What is required: Of all the lines below, return only those starting with the line holding "step_cases Hs; split;" and going on through the line holding "apply (run_preserves exit_ref e0", exactly as written.

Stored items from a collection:
(* ===== verification/Failure.v ===== *)
(** * A call of the callback that does not return

    Nothing in [QueueProcessThread] or [ProcessQueueData] guards the call
    of line 155.  A call that throws ends the process: the exception leaves
    the thread function and [std::thread] calls [std::terminate]
    ([throw_is_fatal]); an empty [std::function] passes the test of line 144
    and throws at the first item ([empty_function_is_fatal]).  A call that
    never returns keeps the worker at line 155 with [m_mutexFunc] in its
    hands: nothing is handled any more, registrations block, and a [Stop]
    that is called never returns ([hung_call_blocks]).  Neither happens as
    long as every callback that is registered returns from every call
    ([safe_schedule_never_crashes]). *)

From S2P Require Import Prelude StdQueue Sync State Api Worker System Invariants.
From S2P Require Import Progress.

Section failure.
Context {T Env Q : Type} `{!FifoQueue T Q}.
Context (exit_ref : QRef) (e0 : Env).
#[local] Abbreviation Sys := (System T Env Q).
Implicit Types (s : Sys) (e : Event T Env) (evs : list (Event T Env)).

(** The event registers no callback that could throw or hang. *)
Definition safe_event e : Prop :=
  match e with
  | EvRegister _ f | EvStartWith f => always_returns f
  | _ => True
  end.

(** What the worker and the callbacks have done so far. *)
Definition progress_of s : WorkerPc T * list (T * Outcome T Env) * Env :=
  (wpc s, log s, env s).

(** ** A call that throws *)

(** After [std::terminate] no thread takes a step. *)
Lemma terminated_no_step s e : opc s = OTerminated → step exit_ref e s = None.
Proof.
  intros Ho. assert (∀ t, may_call t s = false) as Hm.
  { intros []; simpl; unfold alive; by rewrite ?Ho. }
  destruct e; simpl; rewrite ?Hm; unfold alive, owner_step; by rewrite ?Ho.
Qed.

Lemma safe_step s e s' :
  safe_slot s → safe_event e → Step exit_ref s e s' →
  safe_slot s' ∧ (crashed (wpc s) = false → crashed (wpc s') = false).
Proof.
  unfold safe_slot. intros Hsafe He Hs.
  step_cases Hs; split; try done; try (by intros; simplify_eq).
  all: try (by destruct exit_ref).
  all: match goal with
       | Hf : m_pFunc _ = Some ?f, Ht : cb_ends ?f _ _ = Throws |- _ =>
           by rewrite (Hsafe f Hf) in Ht
       end.
Qed.

Lemma safe_run evs s s' :
  safe_slot s → crashed (wpc s) = false → Forall safe_event evs →
  run exit_ref evs s = Some s' →
  safe_slot s' ∧ crashed (wpc s') = false.
Proof.
  revert s. induction evs as [|e evs IH]; intros s Hs Hc Hevs Hrun;
    simpl in Hrun; [by simplify_eq|].
  destruct (step exit_ref e s) as [s1|] eqn:He; [|done].
  apply step_sound in He. apply Forall_cons in Hevs as [He1 Hevs].
  destruct (safe_step s e s1 Hs He1 He) as [Hs1 Hc1]. eauto.
Qed.

(** ** A call that hangs *)

(** While a call hangs, no step changes the control point of the worker,
    the history, the state of the callbacks or the callback slot. *)
Lemma hung_step s e s' :
  inv s → hung s = true → Step exit_ref s e s' →
  progress_of s' = progress_of s ∧ m_pFunc (obj s') = m_pFunc (obj s).
Proof.
  unfold hung, progress_of.
  intros [[H1 _ _ _ _ _ _ _] [_ Hf] _ _] Hh Hs. unfold IsRunning in H1.
  step_cases Hs; use_eqs; try done.
  all: try (by case_pc s).
  all: by apply bool_decide_eq_true in Hh; congruence.
Qed.

Lemma hung_stable s s' :
  progress_of s' = progress_of s → m_pFunc (obj s') = m_pFunc (obj s) →
  hung s' = hung s.
Proof. unfold hung, progress_of. by intros [= -> _ ->] ->. Qed.

Lemma hung_run s evs s' :
  reachable exit_ref e0 s → hung s = true → run exit_ref evs s = Some s' →
  hung s' = true ∧ progress_of s' = progress_of s.
Proof.
  intros Hr Hh.
  apply (run_preserves exit_ref e0
    (λ s1, hung s1 = true ∧ progress_of s1 = progress_of s)); [|done..].
  intros s1 e s2 Hi%reachable_inv [Hh1 Hp1] Hs.
  destruct (hung_step s1 e s2 Hi Hh1 Hs) as [Hp Hf].
  split; [by rewrite (hung_stable s1 s2)|congruence].
Qed.

(** The worker holds [m_mutexFunc] during the call. *)
Lemma hung_holds_mutex s :
  lock_inv s → hung s = true → m_mutexFunc (obj s) = Some TWorker.
Proof.
  unfold hung. intros [_ ->] Hh. by destruct (wpc s) as [| | | | | |r []| | |].
Qed.

(** C10. A call that throws ends the process: the step of line 155 records
    the call and what it did to the callbacks' state, and leaves a state
    in which no thread can move: no item is handled, no call returns,
    [Stop] neither begins nor ends. *)
Theorem throw_is_fatal s r x f :
  alive s = true → wpc s = WProc r (PInvoke x) →
  m_pFunc (obj s) = Some f → cb_ends f x (env s) = Throws →
  ∃ s', step exit_ref EvWorker s = Some s' ∧
    crashed (wpc s') = true ∧ opc s' = OTerminated ∧
    log s' = log s ++ [(x, Delivered f)] ∧ env s' = f x (env s) ∧
    ∀ e, step exit_ref e s' = None.
Proof.
  intros Ha Hpc Hf Ht.
  exists (s |> set_env (f x (env s))
            |> set_log (log s ++ [(x, Delivered f)])
            |> terminate r).
  split_and!; [|done..|by intros; apply terminated_no_step].
  simpl. rewrite Ha. unfold worker_step, proc_step.
  rewrite Hpc, Hf. simpl. by rewrite Ht.
Qed.

(** C11. As long as every callback that is registered returns from every
    call, no schedule ends the process and none leaves the worker stuck:
    [std::terminate] is never called, neither for an exception nor by the
    destructor (which never destroys a joinable thread), and the worker
    thread can always take its next step unless no thread was started, the
    thread function has returned, or it is blocked in [wait]. *)
Theorem safe_schedule_never_crashes evs s :
  Forall safe_event evs → run exit_ref evs (init e0) = Some s →
  opc s ≠ OTerminated ∧ crashed (wpc s) = false ∧ hung s = false ∧
  safe_slot s ∧
  (is_Some (worker_step exit_ref s) ∨ wpc s = WNotStarted ∨ wpc s = WDone ∨
   worker_waiting s).
Proof.
  intros Hevs Hrun.
  destruct (safe_run evs (init e0) s) as [Hs Hc]; [done..|].
  assert (reachable exit_ref e0 s) as Hr
    by (eapply reachable_run; [apply reachable_init|done]).
  pose proof (safe_not_hung s Hs) as Hh.
  split_and!; [|done..|].
  - intros Ho. apply reachable_inv in Hr as [[_ _ _ _ _ _ _ Ht] _ _ _].
    rewrite Hc in Ht. by apply bool_decide_eq_false in Ht.
  - destruct (worker_can_step exit_ref e0 s Hr) as [?|[[?|He]|[?|?]]];
      [by left|by right; left| |by right; right; right|congruence].
    right; right; left. by destruct (wpc s).
Qed.

(** C16. A call that never returns stops the class for good: whatever the
    other threads do, the worker stays inside the call, no further item is
    handled and the callbacks' state stays as it is; every registration
    blocks on [m_mutexFunc], and a [Stop] that has set [m_bExit] never
    returns. *)
Theorem hung_call_blocks s evs s' :
  reachable exit_ref e0 s → hung s = true → run exit_ref evs s = Some s' →
  hung s' = true ∧ log s' = log s ∧ env s' = env s ∧
  (∀ t f, step exit_ref (EvRegister t f) s' = None) ∧
  (m_bExit (obj s') = true → in_stop (opc s') = true).
Proof.
  intros Hr Hh Hrun.
  destruct (hung_run s evs s' Hr Hh Hrun) as [Hh' [= Hpc Hl He]].
  assert (inv s') as [Hi Hlk _ _] by by eapply reachable_inv, reachable_run.
  split_and!; [done..| |].
  - intros t f. simpl. unfold RegisterQueueProcessFunc, StdMutex.lock_guard,
      StdMutex.lock.
    rewrite (hung_holds_mutex s' Hlk Hh'). by destruct (may_call t s').
  - intros Hx. destruct (in_stop (opc s')) eqn:Ho; [done|].
    destruct Hi as [_ Hj _ _ _ Hret _ _]. unfold hung in Hh'.
    destruct (wpc s') as [| | | | | |r []| | |]; try done.
    by specialize (Hj (Hret Hx Ho eq_refl)).
Qed.

(** C29. An empty [std::function] is a callback as far as the test of
    line 144 can tell: the worker enters the loop, takes the first item
    out of the queue, locks [m_mutexFunc] and calls, and the call throws
    [std::bad_function_call], which ends the process. *)
Theorem empty_function_is_fatal s r x :
  alive s = true → wpc s = WProc r PCheck →
  m_pFunc (obj s) = Some empty_function → m_mutexFunc (obj s) = None →
  q_front (get_queue (ref_of exit_ref r) s) = Some x →
  ∃ s', run exit_ref (replicate 4 EvWorker) s = Some s' ∧
    crashed (wpc s') = true ∧ opc s' = OTerminated ∧
    log s' = log s ++ [(x, Delivered empty_function)] ∧ env s' = env s.
Proof.
  intros Ha Hpc Hf Hm Hx.
  destruct (q_front_Some (get_queue (ref_of exit_ref r) s) x Hx)
    as (Hne & q' & Hp).
  eexists. split.
  - simpl replicate.
    erewrite run_Step; [|by apply Step_worker; [|eapply WS_check_set]].
    erewrite run_Step; [|by apply Step_worker; [|eapply WS_pop]].
    erewrite run_Step.
    2:{ apply Step_worker; [by destruct r, exit_ref|].
        eapply WS_lock_func; [done|by destruct r, exit_ref]. }
    erewrite run_Step; [done|].
    apply Step_worker; [by destruct r, exit_ref|].
    eapply WS_throw; [done|by destruct r, exit_ref|done].
  - by destruct r, exit_ref.
Qed.

End failure.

Reply to the task:
  step_cases Hs; split; try done; try (by intros; simplify_eq).
  all: try (by destruct exit_ref).
  all: match goal with
       | Hf : m_pFunc _ = Some ?f, Ht : cb_ends ?f _ _ = Throws |- _ =>
           by rewrite (Hsafe f Hf) in Ht
       end.
Qed.

Lemma safe_run evs s s' :
  safe_slot s → crashed (wpc s) = false → Forall safe_event evs →
  run exit_ref evs s = Some s' →
  safe_slot s' ∧ crashed (wpc s') = false.
Proof.
  revert s. induction evs as [|e evs IH]; intros s Hs Hc Hevs Hrun;
    simpl in Hrun; [by simplify_eq|].
  destruct (step exit_ref e s) as [s1|] eqn:He; [|done].
  apply step_sound in He. apply Forall_cons in Hevs as [He1 Hevs].
  destruct (safe_step s e s1 Hs He1 He) as [Hs1 Hc1]. eauto.
Qed.

(** ** A call that hangs *)

(** While a call hangs, no step changes the control point of the worker,
    the history, the state of the callbacks or the callback slot. *)
Lemma hung_step s e s' :
  inv s → hung s = true → Step exit_ref s e s' →
  progress_of s' = progress_of s ∧ m_pFunc (obj s') = m_pFunc (obj s).
Proof.
  unfold hung, progress_of.
  intros [[H1 _ _ _ _ _ _ _] [_ Hf] _ _] Hh Hs. unfold IsRunning in H1.
  step_cases Hs; use_eqs; try done.
  all: try (by case_pc s).
  all: by apply bool_decide_eq_true in Hh; congruence.
Qed.

Lemma hung_stable s s' :
  progress_of s' = progress_of s → m_pFunc (obj s') = m_pFunc (obj s) →
  hung s' = hung s.
Proof. unfold hung, progress_of. by intros [= -> _ ->] ->. Qed.

Lemma hung_run s evs s' :
  reachable exit_ref e0 s → hung s = true → run exit_ref evs s = Some s' →
  hung s' = true ∧ progress_of s' = progress_of s.
Proof.
  intros Hr Hh.
  apply (run_preserves exit_ref e0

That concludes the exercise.